CardPulse is designed as a local-first application. SQLite is the entire backend — no separate database server is needed.

✅ Strengths

Strength Detail
🔧 Zero configuration Database is a single file — no setup, no server, no connections
Excellent read performance More than adequate for the expected data volume (hundreds to thousands of transactions)
🔒 ACID transactions Full transactional integrity with atomic commits
💾 Easy to backup Copy one file and you have a complete backup
📦 Portable Move the .db file to any machine and it just works
🌐 No network dependency Works offline, on planes, in cafes — anywhere

⚠️ Limitations

Limitation Impact Mitigation
✍️ Single writer One write at a time. Fine for single-user, bottleneck under concurrent load WAL mode improves concurrent reads
🚫 No remote access Database is local to the server. No direct mobile app connectivity Deploy to VPS and access via mobile browser
📏 File size Practical limit ~1 GB for good performance Years of personal expense data stays well under this

☁️ Vercel / Serverless Caveats

⚠️ Vercel's serverless architecture does not persist files between invocations. SQLite on Vercel works for read-only data, but transactions would be lost between cold starts.

Approach Works?

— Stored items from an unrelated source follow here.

(* ===== verification/GoCache.v ===== *)
(** * The [patrickmn/go-cache] interface

    The expiring caches the providers keep are third-party code.  What the providers rely
    on is stated here as a class: [items] is the abstract content (a value and its expiry
    instant per key), and each operation is specified by its effect on [items].  Expired
    entries stay in [items] until the janitor's [DeleteExpired] removes them, but [Get]
    does not return them; the eviction callback runs for [Delete] and [DeleteExpired], and
    not for [Flush].  [RefCache] is one implementation of the interface, which discharges
    the laws and makes the client components executable. *)
From S2P Require Import Prelude.

(** Instants and durations, in nanoseconds. *)
Abbreviation time := Z (only parsing).
Definition Millisecond : Z := 1_000_000.
Definition Second : Z := 1000 * Millisecond.
Definition Minute : Z := 60 * Second.
Definition Hour : Z := 60 * Minute.

(** The instant an entry stored at [now] with default duration [ttl] expires:
    a duration below 1 means "never". *)
Definition expiry (ttl : Z) (now : time) : option time :=
  if decide (0 < ttl) then Some (now + ttl) else None.

(** An entry is expired once the clock is strictly past its expiry instant. *)
Definition expired (t : time) (e : option time) : bool :=
  match e with Some x => bool_decide (x < t) | None => false end.

Definition live_value {V} (t : time) (it : V * option time) : option V :=
  if expired t it.2 then None else Some it.1.

Class GoCache (V C : Type) := {
  New : Z → C;                                       (* cache.New(defaultExpiration, _) *)
  defaultTTL : C → Z;
  items : C → gmap string (V * option time);
  Get : C → time → string → option V;
  SetDefault : C → time → string → V → C;
  Set_ : C → time → string → V → Z → C;              (* Set with an explicit duration *)
  Delete : C → string → C * list (string * V);       (* with the callback's arguments *)
  DeleteExpired : C → time → C * list (string * V);
  Flush : C → C;
}.
#[global] Hint Mode GoCache - ! : typeclass_instances.

Class GoCacheLaws (V C : Type) `{GoCache V C} := {
  New_ttl ttl : defaultTTL (New ttl : C) = ttl;
  New_items ttl : items (New ttl : C) = ∅;
  Get_items (c : C) t k : Get c t k = items c !! k ≫= live_value t;
  SetDefault_ttl (c : C) t k (v : V) : defaultTTL (SetDefault c t k v) = defaultTTL c;
  SetDefault_items (c : C) t k (v : V) :
    items (SetDefault c t k v) = <[k := (v, expiry (defaultTTL c) t)]> (items c);
  Set_ttl (c : C) t k (v : V) d : defaultTTL (Set_ c t k v d) = defaultTTL c;
  Set_items (c : C) t k (v : V) d :
    items (Set_ c t k v d) = <[k := (v, expiry d t)]> (items c);
  Delete_ttl (c : C) k : defaultTTL (Delete c k).1 = defaultTTL c;
  Delete_items (c : C) k : items (Delete c k).1 = delete k (items c);
  Delete_evicted (c : C) k :
    (Delete c k).2 = match items c !! k with Some (v, _) => [(k, v)] | None => [] end;
  DeleteExpired_ttl (c : C) t : defaultTTL (DeleteExpired c t).1 = defaultTTL c;
  DeleteExpired_items (c : C) t k :
    items (DeleteExpired c t).1 !! k =
    items c !! k ≫= λ it, if expired t it.2 then None else Some it;
  DeleteExpired_evicted (c : C) t k (v : V) :
    (k, v) ∈ (DeleteExpired c t).2 ↔
    ∃ e, items c !! k = Some (v, e) ∧ expired t e = true;
  DeleteExpired_NoDup (c : C) t : NoDup (DeleteExpired c t).2.*1;
  Flush_ttl (c : C) : defaultTTL (Flush c) = defaultTTL c;
  Flush_items (c : C) : items (Flush c) = ∅;
}.

(** The expiry instant [GetWithExpiration] reports: none for an entry that is gone, expired
    or kept for ever. *)
Definition GetExpiration {V C} `{GoCache V C} (c : C) (t : time) (k : string) : option time :=
  match items c !! k with
  | Some (_, e) => if expired t e then None else e
  | None => None
  end.

(** * Consequences for [Get] *)

Section consequences.
Context {V C : Type} `{GoCacheLaws V C}.
Implicit Types (c : C) (k : string) (v : V) (t : time).

Lemma expiry_live ttl now t :
  0 < ttl → expired t (expiry ttl now) = bool_decide (now + ttl < t).
Proof. intros. unfold expiry. by rewrite decide_True. Qed.

Lemma Get_SetDefault_eq c now t k v :
  0 < defaultTTL c →
  Get (SetDefault c now k v) t k = if decide (t ≤ now + defaultTTL c) then Some v else None.
Proof.
  intros. rewrite Get_items, SetDefault_items, lookup_insert_eq. simpl.
  unfold live_value; simpl. rewrite expiry_live by done.
  repeat case_decide; try case_bool_decide; done || lia.
Qed.

Lemma Get_SetDefault_ne c now t k k' v :
  k ≠ k' → Get (SetDefault c now k v) t k' = Get c t k'.
Proof. intros. by rewrite !Get_items, SetDefault_items, lookup_insert_ne. Qed.

Lemma Get_SetDefault_Some c now t k k' v v' :
  Get (SetDefault c now k v) t k' = Some v' → k' = k ∧ v' = v ∨ k' ≠ k ∧ Get c t k' = Some v'.
Proof.
  destruct (decide (k' = k)) as [->|Hne].
  - rewrite Get_items, SetDefault_items, lookup_insert_eq. simpl. unfold live_value; simpl.
    destruct (expired _ _); [done|]. intros [= ->]. by left.
  - rewrite Get_SetDefault_ne by done. by right.
Qed.

Lemma Get_Set_ne c now t k k' v d : k ≠ k' → Get (Set_ c now k v d) t k' = Get c t k'.
Proof. intros. by rewrite !Get_items, Set_items, lookup_insert_ne. Qed.

Lemma Get_Delete c t k k' :
  Get (Delete c k).1 t k' = if decide (k = k') then None else Get c t k'.
Proof.
  rewrite !Get_items, Delete_items. case_decide; subst.
  - by rewrite lookup_delete_eq.
  - by rewrite lookup_delete_ne.
Qed.

Lemma expired_mono t t' e : t ≤ t' → expired t e = true → expired t' e = true.
Proof. destruct e; simpl; [|done]. rewrite !bool_decide_eq_true. lia. Qed.

(** The janitor is invisible to readers whose clock has reached its own. *)
Lemma Get_DeleteExpired c t t' k :
  t ≤ t' → Get (DeleteExpired c t).1 t' k = Get c t' k.
Proof.
  intros Ht. rewrite !Get_items, DeleteExpired_items.
  destruct (items c !! k) as [[v e]|]; simpl; [|done].
  destruct (expired t e) eqn:E; simpl; [|done].
  unfold live_value; simpl. by rewrite (expired_mono _ _ _ Ht E).
Qed.

Lemma Get_Flush c t k : Get (Flush c) t k = None.
Proof. by rewrite Get_items, Flush_items, lookup_empty. Qed.

Lemma Get_New ttl t k : Get (New ttl : C) t k = None.
Proof. by rewrite Get_items, New_items, lookup_empty. Qed.

(** A value, once gone, does not come back by waiting. *)
Lemma Get_mono c t t' k : t ≤ t' → Get c t k = None → Get c t' k = None.
Proof.
  intros Ht. rewrite !Get_items. destruct (items c !! k) as [[v e]|]; simpl; [|done].
  unfold live_value; simpl. destruct (expired t e) eqn:E; [|done].
  by rewrite (expired_mono _ _ _ Ht E).
Qed.

(** A value that is there was there before, if nothing was stored. *)
Lemma Get_earlier c t t' k v : t ≤ t' → Get c t' k = Some v → Get c t k = Some v.
Proof.
  intros Ht. rewrite !Get_items. destruct (items c !! k) as [[v' e]|]; simpl; [|done].
  unfold live_value; simpl. destruct (expired t e) eqn:E; [|by destruct (expired t' e)].
  by rewrite (expired_mono _ _ _ Ht E).
Qed.

Lemma Get_Some_items c t k v : Get c t k = Some v → ∃ e, items c !! k = Some (v, e).
Proof.
  rewrite Get_items. destruct (items c !! k) as [[v' e]|]; simpl; [|done].
  unfold live_value; simpl. destruct (expired t e); naive_solver.
Qed.
End consequences.

Create HintDb gocache.
Create Rewrite HintDb gocache.
#[export] Hint Rewrite @New_ttl @SetDefault_ttl @Set_ttl @Delete_ttl @DeleteExpired_ttl @Flush_ttl
  using (typeclasses eauto) : gocache.
#[export] Hint Rewrite @Get_Flush @Get_New using (typeclasses eauto) : gocache.
#[export] Hint Resolve expired_mono Get_mono : gocache.

(** * One implementation *)

Module RefCache.
Section ref.
Context {V : Type}.

Record t := { ttl : Z; content : gmap string (V * option time) }.

Definition is_expired (now : time) (kv : string * (V * option time)) : Prop :=
  expired now kv.2.2 = true.

#[global] Instance is_expired_dec now kv : Decision (is_expired now kv).
Proof. unfold is_expired. apply _. Defined.

Definition evict (m : gmap string (V * option time)) : list (string * V) :=
  (λ kv, (kv.1, kv.2.1)) <$> map_to_list m.

#[global] Instance ref_cache : GoCache V t := {|
  New d := {| ttl := d; content := ∅ |};
  defaultTTL := ttl;
  items := content;
  Get c now k := content c !! k ≫= live_value now;
  SetDefault c now k v :=
    {| ttl := ttl c; content := <[k := (v, expiry (ttl c) now)]> (content c) |};
  Set_ c now k v d :=
    {| ttl := ttl c; content := <[k := (v, expiry d now)]> (content c) |};
  Delete c k :=
    ({| ttl := ttl c; content := delete k (content c) |},
     match content c !! k with Some (v, _) => [(k, v)] | None => [] end);
  DeleteExpired c now :=
    ({| ttl := ttl c; content := filter (λ kv, ¬ is_expired now kv) (content c) |},
     evict (filter (is_expired now) (content c)));
  Flush c := {| ttl := ttl c; content := ∅ |};
|}.

#[global] Instance ref_cache_laws : GoCacheLaws V t.
Proof.
  split; try done.
  - intros c now k; simpl. destruct (content c !! k) as [[v e]|] eqn:E; simpl.
    + destruct (expired now e) eqn:X.
      * apply map_lookup_filter_None. right. intros x Hx. simplify_eq.
        unfold is_expired; simpl. by rewrite X; auto.
      * apply map_lookup_filter_Some. split; [done|]. unfold is_expired; simpl. by rewrite X.
    + apply map_lookup_filter_None. by left.
  - intros c now k v. simpl. unfold evict. rewrite list_elem_of_fmap. split.
    + intros ([k' [v' e]] & [= -> ->] & Hin). apply elem_of_map_to_list in Hin.
      apply map_lookup_filter_Some in Hin as [? ?]. by exists e.
    + intros (e & Hk & He). exists (k, (v, e)). split; [done|].
      apply elem_of_map_to_list, map_lookup_filter_Some. done.
  - intros c now. simpl. unfold evict. rewrite <- list_fmap_compose.
    apply NoDup_fst_map_to_list.
Qed.
End ref.
Arguments t : clear implicits.
End RefCache.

Notes
🚫 Vercel (standard) No File system is ephemeral — data loss on cold starts
⚠️ Vercel + Turso Partial Requires code changes to use Turso's libSQL client
⚠️ Vercel + LiteFS Partial Requires Fly.io for persistent volume
✅ VPS (Recommended) Yes Full control, persistent filesystem, best for SQLite
✅ Docker Yes Mount a volume for /data directory
✅ Local machine Yes The intended deployment model

📝 WAL Mode

better-sqlite3 uses WAL (Write-Ahead Logging) mode by default for better concurrent read performance.

File Purpose
📄 cardpulse.db Main database file
📄 cardpulse.db-wal Write-Ahead Log (pending writes)
📄 cardpulse.db-shm Shared memory index for WAL

💡 The -wal and -shm files are normal and expected. They are automatically managed by SQLite. When backing up by file copy, include all three files for a consistent snapshot — or use the in-app backup, which checkpoints the WAL first.